Initiatives to green IT
Key initiatives CUD is promoting, for example, include the following:
The Connected Bus is a prototype that demonstrates how to make public transportation greener. The hybrid bus has a mobile hot spot that allows citizens to work while they ride; a Global Positioning System gives commuters updated status of bus routes and connections; LED displays provide information on emissions saved through public transit; and an automated system that reduces the environmental impact of the bus through better maintenance. If deployed broadly throughout transit systems, the Connected Bus can significantly reduce carbon emissions in cities around the world.
Personal Travel Assistant is a pioneering service currently being considered by the city of Seoul for pilot testing. PTA improves transit within urban environments by empowering citizens to make more informed decisions on day-to-day options based on schedule, financial and environmental implications. Accessible from any Web-based interface, such as a mobile phone, PTA provides green route options, integrates with other communication needs such as calendaring, and enables city agencies to predict and manage evolving citizen transportation needs more effectively.
Smart Work Centers, an approach embraced by the city of Amsterdam, enables local residents to work in remote stations without having to travel into the heart of the city. The concept is based on a combination of technology and services that aim to deliver a true “connected neighborhood” experience, Chambers said. They will use video-voice-data streaming and will access local services such as child care centers, dining and banking, and available meeting rooms.
All three of these prototypes are being developed by Cisco Systems. Other IT companies, however, are expected to join with the initiative over time.
“Of course, it helps that Cisco Systems has been very, very profitable,” Chambers said with a smile. “This does allow us to embark on more projects like this, and enables us to show what good corporate citizenship really is.”
Chambers also said that his company’s new TelePresence systems-high-end, life-size, IPTV-connected Webcams that companies use for real-time meetings from locations all over the Earth-will play a big role in getting CUD participants at the “same table” to solve some of these environmental issues.

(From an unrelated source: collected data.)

(* ===== verification/Sql.v ===== *)
(** * SQL statements over finite tables

    The store (src/internal/platform/store) keeps its state in SQLite.  A
    table is a finite map from its primary key to the row's other columns; a
    NULL column is [None].  This file gives the statements the store uses as
    functions on such tables (the language of the queries, not code of the
    repository) with the lemmas its proofs share. *)
From S2P Require Export Prelude.

(** Decide a WHERE clause given as a function of the key and the row. *)
#[export] Hint Extern 0 (Decision _) => progress (cbv beta) : typeclass_instances.

Section sql.
Context {K : Type} `{Countable K} {R : Type}.
Implicit Types (t : gmap K R) (k : K) (r : R).

(** [SELECT ... WHERE P] *)
Definition rows_where (P : K → R → Prop) `{∀ k r, Decision (P k r)} t : gmap K R :=
  filter (λ kr, P kr.1 kr.2) t.

(** [SELECT COUNT( * ) ... WHERE P] *)
Definition count_where (P : K → R → Prop) `{∀ k r, Decision (P k r)} t : nat :=
  size (rows_where P t).

(** [SELECT ... WHERE P ORDER BY key LIMIT 1] *)
Definition select_first (P : K → R → Prop) `{∀ k r, Decision (P k r)}
    (key : K → R → Z * string) t : option (K * R) :=
  least (λ a b, lex_leb (key a.1 a.2) (key b.1 b.2)) (map_to_list (rows_where P t)).

(** [UPDATE ... SET f WHERE primary_key = k AND P], with [RowsAffected]. *)
Definition update_row k (P : R → Prop) `{∀ r, Decision (P r)} (f : R → R) t : gmap K R * nat :=
  match t !! k with
  | Some r => if decide (P r) then (<[k := f r]> t, 1) else (t, 0)
  | None => (t, 0)
  end.

(** [UPDATE ... SET f WHERE P], with [RowsAffected]. *)
Definition update_where (P : K → R → Prop) `{∀ k r, Decision (P k r)} (f : R → R) t
    : gmap K R * nat :=
  (map_imap (λ k r, Some (if decide (P k r) then f r else r)) t, count_where P t).

(** [INSERT ... ON CONFLICT(primary_key) DO UPDATE SET f] *)
Definition upsert k (new : R) (f : R → R) t : gmap K R :=
  match t !! k with
  | Some r => <[k := f r]> t
  | None => <[k := new]> t
  end.

(** [INSERT ... ON CONFLICT(primary_key) DO NOTHING] *)
Definition insert_ignore k (new : R) t : gmap K R :=
  match t !! k with
  | Some _ => t
  | None => <[k := new]> t
  end.

(** ** Lemmas *)
Lemma lookup_rows_where P `{∀ k r, Decision (P k r)} t k r :
  rows_where P t !! k = Some r ↔ t !! k = Some r ∧ P k r.
Proof. unfold rows_where. by rewrite map_lookup_filter_Some. Qed.

Lemma count_where_zero P `{∀ k r, Decision (P k r)} t :
  count_where P t = 0 ↔ ∀ k r, t !! k = Some r → ¬ P k r.
Proof.
  unfold count_where. rewrite map_size_empty_iff. unfold rows_where.
  rewrite map_empty_filter. done.
Qed.

Lemma count_where_pos P `{∀ k r, Decision (P k r)} t :
  0 < count_where P t ↔ ∃ k r, t !! k = Some r ∧ P k r.
Proof.
  split.
  - intros Hpos. destruct (map_choose (rows_where P t)) as (k & r & Hkr).
    { intros Hem. unfold count_where in Hpos. rewrite Hem, map_size_empty in Hpos. lia. }
    apply lookup_rows_where in Hkr. by exists k, r.
  - intros (k & r & Hk & HP). destruct (decide (0 < count_where P t)); [done|].
    assert (Hz : count_where P t = 0) by lia. rewrite count_where_zero in Hz.
    by destruct (Hz k r Hk).
Qed.

Lemma select_first_Some P `{∀ k r, Decision (P k r)} key t k r :
  select_first P key t = Some (k, r) →
  t !! k = Some r ∧ P k r ∧
  ∀ k' r', t !! k' = Some r' → P k' r' → lex_leb (key k r) (key k' r') = true.
Proof.
  intros Hf. pose proof (least_elem _ _ _ Hf) as Hin.
  apply elem_of_map_to_list in Hin. apply lookup_rows_where in Hin as [? ?].
  split_and!; [done..|]. intros k' r' Hk' HP'.
  apply (least_le _
    (λ a b, lex_leb_total (key a.1 a.2) (key b.1 b.2))
    (λ a b c, lex_leb_trans (key a.1 a.2) (key b.1 b.2) (key c.1 c.2)) _ _ (k', r') Hf).
  apply elem_of_map_to_list. by apply lookup_rows_where.
Qed.

Lemma select_first_None P `{∀ k r, Decision (P k r)} key t :
  select_first P key t = None ↔ ∀ k r, t !! k = Some r → ¬ P k r.
Proof.
  unfold select_first. rewrite least_None, map_to_list_empty_iff.
  unfold rows_where. by rewrite map_empty_filter.
Qed.

(** The two outcomes of an update by key. *)
Lemma update_row_cases k P `{∀ r, Decision (P r)} f t :
  (∃ r, t !! k = Some r ∧ P r ∧ update_row k P f t = (<[k := f r]> t, 1)) ∨
  ((∀ r, t !! k = Some r → ¬ P r) ∧ update_row k P f t = (t, 0)).
Proof.
  unfold update_row. destruct (t !! k) as [r|] eqn:E.
  - destruct (decide (P r)); [left; eauto|right; split; [|done]]. by intros ? [= <-].
  - right. by split.
Qed.

Lemma update_row_affected k P `{∀ r, Decision (P r)} f t t' n :
  update_row k P f t = (t', n) → n ≠ 0 →
  ∃ r, t !! k = Some r ∧ P r ∧ t' = <[k := f r]> t.
Proof.
  intros Hu Hn. destruct (update_row_cases k P f t) as [(r & ? & ? & E)|[? E]];
    rewrite E in Hu; simplify_eq. eauto.
Qed.

Lemma lookup_update_where P `{∀ k r, Decision (P k r)} f t k :
  (update_where P f t).1 !! k = (λ r, if decide (P k r) then f r else r) <$> t !! k.
Proof. simpl. rewrite map_lookup_imap. by destruct (t !! k). Qed.

Lemma update_where_none P `{∀ k r, Decision (P k r)} f t :
  (∀ k r, t !! k = Some r → ¬ P k r) → update_where P f t = (t, 0).
Proof.
  intros Hno. unfold update_where. f_equal; [|by apply count_where_zero].
  apply map_eq. intros k. rewrite map_lookup_imap. destruct (t !! k) as [r|] eqn:E; [|done].
  simpl. by rewrite decide_False by eauto.
Qed.

Lemma count_where_ext P `{∀ k r, Decision (P k r)} t t' :
  (∀ k r, (t !! k = Some r ∧ P k r) ↔ (t' !! k = Some r ∧ P k r)) →
  count_where P t = count_where P t'.
Proof.
  intros Hext. unfold count_where. f_equal. apply map_eq. intros k. apply option_eq. intros r.
  rewrite !lookup_rows_where. apply Hext.
Qed.

Lemma lookup_update_where_Some P `{∀ k r, Decision (P k r)} f t k r' :
  (update_where P f t).1 !! k = Some r' →
  ∃ r, t !! k = Some r ∧ r' = if decide (P k r) then f r else r.
Proof. rewrite lookup_update_where, fmap_Some. done. Qed.

Lemma lookup_upsert k new f t :
  upsert k new f t !! k = Some (match t !! k with Some r => f r | None => new end).
Proof. unfold upsert. by destruct (t !! k); rewrite lookup_insert_eq. Qed.

Lemma lookup_upsert_ne k k' new f t : k ≠ k' → upsert k new f t !! k' = t !! k'.
Proof. intros. unfold upsert. by destruct (t !! k); rewrite lookup_insert_ne. Qed.

Lemma lookup_insert_ignore k new t :
  insert_ignore k new t !! k = Some (match t !! k with Some r => r | None => new end).
Proof. unfold insert_ignore. destruct (t !! k) eqn:E; [done|]. by rewrite lookup_insert_eq. Qed.

Lemma lookup_insert_ignore_ne k k' new t :
  k ≠ k' → insert_ignore k new t !! k' = t !! k'.
Proof. intros. unfold insert_ignore. destruct (t !! k); [done|]. by rewrite lookup_insert_ne. Qed.
End sql.

#[export] Hint Rewrite @lookup_update_where @lookup_upsert @lookup_insert_ignore : composia.
(* ===== verification/GoStrings.v ===== *)
(** * Go's [strings] package on byte strings

    A Go string is a sequence of bytes, here [String.string].  The functions
    the modelled code calls are given with their documented behaviour;
    [TrimSpace] knows the UTF-8 encodings of the Unicode white space, and
    [ToLower] and [EqualFold] fold ASCII letters only, which is what they do
    on the ASCII texts they are used on. *)
From Stdlib Require Import Ascii.
From S2P Require Export Prelude.

Fixpoint HasPrefix (s prefix : string) : bool :=
  match prefix, s with
  | EmptyString, _ => true
  | String p prefix, String c s => bool_decide (c = p) && HasPrefix s prefix
  | String _ _, EmptyString => false
  end.

Fixpoint drop_bytes (n : nat) (s : string) : string :=
  match n, s with
  | S n, String _ s => drop_bytes n s
  | _, _ => s
  end.

Fixpoint take_bytes (n : nat) (s : string) : string :=
  match n, s with
  | S n, String c s => String c (take_bytes n s)
  | _, _ => ""
  end.

Definition TrimPrefix (s prefix : string) : string :=
  if HasPrefix s prefix then drop_bytes (String.length prefix) s else s.

Definition HasSuffix (s suffix : string) : bool :=
  HasPrefix (String.rev s) (String.rev suffix).

Definition TrimSuffix (s suffix : string) : string :=
  if HasSuffix s suffix then take_bytes (String.length s - String.length suffix) s else s.

(** [strings.Index(s, substr)], [None] for -1. *)
Fixpoint Index (s substr : string) : option nat :=
  if HasPrefix s substr then Some 0
  else match s with
       | EmptyString => None
       | String _ s => S <$> Index s substr
       end.

Definition Contains (s substr : string) : bool :=
  match Index s substr with Some _ => true | None => false end.

(** [strings.LastIndex(s, substr)], [None] for -1. *)
Fixpoint LastIndex (s substr : string) : option nat :=
  match (match s with
         | EmptyString => None
         | String _ s => S <$> LastIndex s substr
         end) with
  | Some i => Some i
  | None => if HasPrefix s substr then Some 0 else None
  end.

(** [before, after, found := strings.Cut(s, sep)] *)
Definition Cut (s sep : string) : string * string * bool :=
  match Index s sep with
  | Some i => (take_bytes i s, drop_bytes (i + String.length sep) s, true)
  | None => (s, "", false)
  end.

(** [strings.Split(s, sep)] with a separator of one byte. *)
Fixpoint Split (s : string) (sep : ascii) : list string :=
  match s with
  | EmptyString => [""]
  | String c s =>
      if decide (c = sep) then "" :: Split s sep
      else match Split s sep with
           | w :: ws => String c w :: ws
           | [] => [String c ""]
           end
  end.

Fixpoint Join (l : list string) (sep : string) : string :=
  match l with
  | [] => ""
  | [s] => s
  | s :: l => s +:+ sep +:+ Join l sep
  end.

(** ** White space *)
Definition byte (n : nat) : ascii := Ascii.ascii_of_nat n.
Definition bytes (l : list nat) : string := foldr (λ n s, String (byte n) s) "" l.

(** The UTF-8 encodings of the characters with the White_Space property. *)
Definition space_encodings : list string :=
  (bytes <$> [[9]; [10]; [11]; [12]; [13]; [32]; [194; 133]; [194; 160]; [225; 154; 128]]) ++
  ((λ n, bytes [226; 128; n]) <$> seq 128 11) ++
  (bytes <$> [[226; 128; 168]; [226; 128; 169]; [226; 128; 175]; [226; 129; 159];
              [227; 128; 128]]).

Definition leading (encs : list string) (s : string) : option string :=
  snd <$> list_find (λ e, HasPrefix s e = true) encs.

Fixpoint trim_left (encs : list string) (fuel : nat) (s : string) : string :=
  match fuel with
  | O => s
  | S fuel => match leading encs s with
              | Some e => trim_left encs fuel (drop_bytes (String.length e) s)
              | None => s
              end
  end.

Definition TrimLeftSpace (s : string) : string := trim_left space_encodings (String.length s) s.
Definition TrimRightSpace (s : string) : string :=
  String.rev (trim_left (String.rev <$> space_encodings) (String.length s) (String.rev s)).
Definition TrimSpace (s : string) : string := TrimRightSpace (TrimLeftSpace s).

(** ** Case *)
Definition lower_byte (c : ascii) : ascii :=
  let n := Ascii.nat_of_ascii c in
  if decide (65 ≤ n ∧ n ≤ 90) then byte (n + 32) else c.
Definition upper_byte (c : ascii) : ascii :=
  let n := Ascii.nat_of_ascii c in
  if decide (97 ≤ n ∧ n ≤ 122) then byte (n - 32) else c.
Fixpoint map_bytes (f : ascii → ascii) (s : string) : string :=
  match s with
  | EmptyString => ""
  | String c s => String (f c) (map_bytes f s)
  end.
Definition ToLower (s : string) : string := map_bytes lower_byte s.
Definition ToUpper (s : string) : string := map_bytes upper_byte s.
Definition EqualFold (s t : string) : bool := bool_decide (ToLower s = ToLower t).

Fixpoint all_bytes (P : ascii → bool) (s : string) : bool :=
  match s with
  | EmptyString => true
  | String c s => P c && all_bytes P s
  end.

Definition is_digit_byte (c : ascii) : bool :=
  let n := Ascii.nat_of_ascii c in bool_decide (48 ≤ n ∧ n ≤ 57).
Definition is_lower_byte (c : ascii) : bool :=
  let n := Ascii.nat_of_ascii c in bool_decide (97 ≤ n ∧ n ≤ 122).
Definition is_upper_byte (c : ascii) : bool :=
  let n := Ascii.nat_of_ascii c in bool_decide (65 ≤ n ∧ n ≤ 90).

(** ** Lemmas *)
Lemma app_nil_r s : s +:+ "" = s.
Proof. induction s as [|c s IH]; [done|]. change (String c (s +:+ "") = String c s). by rewrite IH. Qed.

Lemma app_assoc s t u : (s +:+ t) +:+ u = s +:+ (t +:+ u).
Proof.
  induction s as [|c s IH]; [done|].
  change (String c ((s +:+ t) +:+ u) = String c (s +:+ (t +:+ u))). by rewrite IH.
Qed.

Lemma rev_app_spec s t : String.rev_app s t = String.rev s +:+ t.
Proof.
  unfold String.rev. revert t. induction s as [|c s IH]; intros t; simpl; [done|].
  rewrite IH, (IH (String c "")), app_assoc. done.
Qed.

Lemma rev_cons c s : String.rev (String c s) = String.rev s +:+ String c "".
Proof. unfold String.rev at 1. simpl. apply rev_app_spec. Qed.

Lemma rev_app_distr s t : String.rev (s +:+ t) = String.rev t +:+ String.rev s.
Proof.
  induction s as [|c s IH].
  - change (String.rev t = String.rev t +:+ ""). by rewrite app_nil_r.
  - change (String.rev (String c (s +:+ t)) = String.rev t +:+ String.rev (String c s)).
    by rewrite !rev_cons, IH, app_assoc.
Qed.

Lemma rev_involutive s : String.rev (String.rev s) = s.
Proof. induction s as [|c s IH]; [done|]. by rewrite rev_cons, rev_app_distr, IH. Qed.

Lemma length_app_bytes s t : String.length (s +:+ t) = String.length s + String.length t.
Proof.
  induction s as [|c s IH]; [done|].
  change (S (String.length (s +:+ t)) = S (String.length s + String.length t)). by rewrite IH.
Qed.

Lemma length_rev_bytes s : String.length (String.rev s) = String.length s.
Proof. induction s as [|c s IH]; [done|]. rewrite rev_cons, length_app_bytes, IH. simpl. lia. Qed.

Lemma HasPrefix_spec s p : HasPrefix s p = true ↔ ∃ t, s = p +:+ t.
Proof.
  revert s. induction p as [|a p IH]; intros [|c s]; simpl.
  - split; [by exists ""|done].
  - split; [by exists (String c s)|done].
  - split; [done|by intros [t [=]]].
  - rewrite andb_true_iff, bool_decide_eq_true, IH. split.
    + intros [-> [t ->]]. by exists t.
    + intros [t Heq]. change (String c s = String a (p +:+ t)) in Heq.
      injection Heq as -> ->. split; [done|]. by exists t.
Qed.

Lemma HasSuffix_spec s p : HasSuffix s p = true ↔ ∃ t, s = t +:+ p.
Proof.
  unfold HasSuffix. rewrite HasPrefix_spec. split.
  - intros [t Ht]. exists (String.rev t).
    rewrite <-(rev_involutive s), Ht, rev_app_distr, rev_involutive. done.
  - intros [t ->]. exists (String.rev t). apply rev_app_distr.
Qed.

Lemma drop_bytes_app s t : drop_bytes (String.length s) (s +:+ t) = t.
Proof. by induction s. Qed.
Lemma take_bytes_app s t : take_bytes (String.length s) (s +:+ t) = s.
Proof.
  induction s as [|c s IH]; [by destruct t|].
  change (String c (take_bytes (String.length s) (s +:+ t)) = String c s). by rewrite IH.
Qed.
Lemma length_take_bytes n s : String.length (take_bytes n s) = Nat.min n (String.length s).
Proof. revert n. induction s as [|a s IH]; intros [|n]; cbn; [done..|]. by rewrite IH. Qed.
Lemma take_drop_bytes n s : take_bytes n s +:+ drop_bytes n s = s.
Proof.
  revert s. induction n as [|n IH]; intros [|c s]; [done..|].
  change (String c (take_bytes n s +:+ drop_bytes n s) = String c s). by rewrite IH.
Qed.

Lemma TrimPrefix_app p t : TrimPrefix (p +:+ t) p = t.
Proof.
  unfold TrimPrefix. assert (HasPrefix (p +:+ t) p = true) as -> by (apply HasPrefix_spec; eauto).
  apply drop_bytes_app.
Qed.
Lemma TrimSuffix_app t p : TrimSuffix (t +:+ p) p = t.
Proof.
  unfold TrimSuffix. assert (HasSuffix (t +:+ p) p = true) as -> by (apply HasSuffix_spec; eauto).
  rewrite length_app_bytes.
  replace (String.length t + String.length p - String.length p) with (String.length t) by lia.
  apply take_bytes_app.
Qed.

Lemma Split_not_nil s sep : Split s sep ≠ [].
Proof. destruct s as [|c s]; simpl; [done|]. case_decide; [done|]. by destruct (Split s sep). Qed.

Lemma Join_cons w ws sep : ws ≠ [] → Join (w :: ws) sep = w +:+ sep +:+ Join ws sep.
Proof. by destruct ws. Qed.

(** [strings.Join(strings.Split(s, sep), sep) == s] *)
Lemma Join_Split s sep : Join (Split s sep) (String sep "") = s.
Proof.
  induction s as [|c s IH]; [done|]. simpl. case_decide as Hc.
  - subst. rewrite Join_cons by apply Split_not_nil. by rewrite IH.
  - pose proof (Split_not_nil s sep). destruct (Split s sep) as [|w [|w' ws]]; [done|..].
    + simpl in *. by rewrite IH.
    + rewrite Join_cons in IH by done. rewrite Join_cons by done.
      change (String c (w +:+ String sep "" +:+ Join (w' :: ws) (String sep "")) = String c s).
      by rewrite IH.
Qed.

(** ** Trimming twice is trimming once *)
Lemma HasPrefix_app s t p : HasPrefix s p = true → HasPrefix (s +:+ t) p = true.
Proof. rewrite !HasPrefix_spec. intros [u ->]. exists (u +:+ t). by rewrite app_assoc. Qed.

Lemma leading_None encs s : leading encs s = None ↔ Forall (λ e, HasPrefix s e ≠ true) encs.
Proof. unfold leading. rewrite fmap_None. apply list_find_None. Qed.

Lemma leading_Some encs s e :
  leading encs s = Some e → e ∈ encs ∧ ∃ t, s = e +:+ t.
Proof.
  unfold leading. intros ([i e'] & (Hl & Hp & _)%list_find_Some & ->)%fmap_Some.
  split; [by eapply list_elem_of_lookup_2|]. by apply HasPrefix_spec.
Qed.

Lemma trim_left_stop encs fuel s : leading encs s = None → trim_left encs fuel s = s.
Proof. intros Hs. destruct fuel; simpl; [done|]. by rewrite Hs. Qed.

Lemma trim_left_spec encs fuel s :
  Forall (λ e, e ≠ "") encs → String.length s ≤ fuel →
  leading encs (trim_left encs fuel s) = None ∧ ∃ u, s = u +:+ trim_left encs fuel s.
Proof.
  intros Henc. revert s. induction fuel as [|fuel IH]; intros s Hl; simpl.
  - split; [|by exists ""]. destruct s as [|c s]; [|simpl in Hl; lia].
    apply leading_None. eapply Forall_impl; [exact Henc|]. intros e He. by destruct e.
  - destruct (leading encs s) as [e|] eqn:Hs; [|split; [done|by exists ""]].
    apply leading_Some in Hs as (He & t & ->). rewrite drop_bytes_app.
    rewrite Forall_forall in Henc. specialize (Henc e He).
    rewrite length_app_bytes in Hl. destruct (IH t) as [Hd [u Hu]].
    + destruct e; [done|]. simpl in Hl. lia.
    + split; [done|]. exists (e +:+ u). by rewrite app_assoc, <-Hu.
Qed.

Lemma space_encodings_not_empty : Forall (λ e, e ≠ "") space_encodings.
Proof. by_decision. Qed.

Lemma TrimLeftSpace_spec s :
  leading space_encodings (TrimLeftSpace s) = None ∧ ∃ u, s = u +:+ TrimLeftSpace s.
Proof. apply trim_left_spec; [apply space_encodings_not_empty|done]. Qed.

Lemma TrimRightSpace_spec s :
  leading (String.rev <$> space_encodings) (String.rev (TrimRightSpace s)) = None ∧
  ∃ u, s = TrimRightSpace s +:+ u.
Proof.
  unfold TrimRightSpace. rewrite rev_involutive.
  destruct (trim_left_spec (String.rev <$> space_encodings) (String.length s) (String.rev s))
    as [Hd [u Hu]].
  - apply Forall_fmap. eapply Forall_impl; [apply space_encodings_not_empty|].
    intros e He Hr. apply He. by rewrite <-(rev_involutive e), Hr.
  - by rewrite length_rev_bytes.
  - split; [done|]. exists (String.rev u).
    rewrite <-(rev_involutive s) at 1. rewrite Hu at 1. by rewrite rev_app_distr.
Qed.

Lemma TrimSpace_idempotent s : TrimSpace (TrimSpace s) = TrimSpace s.
Proof.
  unfold TrimSpace at 1 3. set (t := TrimLeftSpace s). set (r := TrimRightSpace t).
  destruct (TrimLeftSpace_spec s) as [Ht _]. fold t in Ht.
  destruct (TrimRightSpace_spec t) as [Hr [u Hu]]. fold r in Hr, Hu.
  assert (Hl : leading space_encodings r = None).
  { apply leading_None. apply leading_None in Ht. eapply Forall_impl; [exact Ht|].
    intros e He Hp. apply He. rewrite Hu. by apply HasPrefix_app. }
  assert (TrimSpace s = r) as -> by done.
  assert (TrimLeftSpace r = r) as -> by (by apply trim_left_stop).
  unfold TrimRightSpace at 1. rewrite trim_left_stop by done. by rewrite rev_involutive.
Qed.

#[export] Hint Rewrite app_nil_r app_assoc rev_app_distr rev_involutive length_app_bytes
  TrimPrefix_app TrimSuffix_app TrimSpace_idempotent : composia.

“Imagine the air travel time and effort, fuel and emissions we’ll save if more meetings were held using technology like this, which is about as lifelike a representation as you can get,” Chambers said.
Connected Urban Development was launched in September 2006 as part of Cisco’s commitment to the Clinton Global Initiative, a program initiated by the William J. Clinton Foundation to solve problems that affect the quality of human life. The San Francisco conference was the first meeting of all the original participants.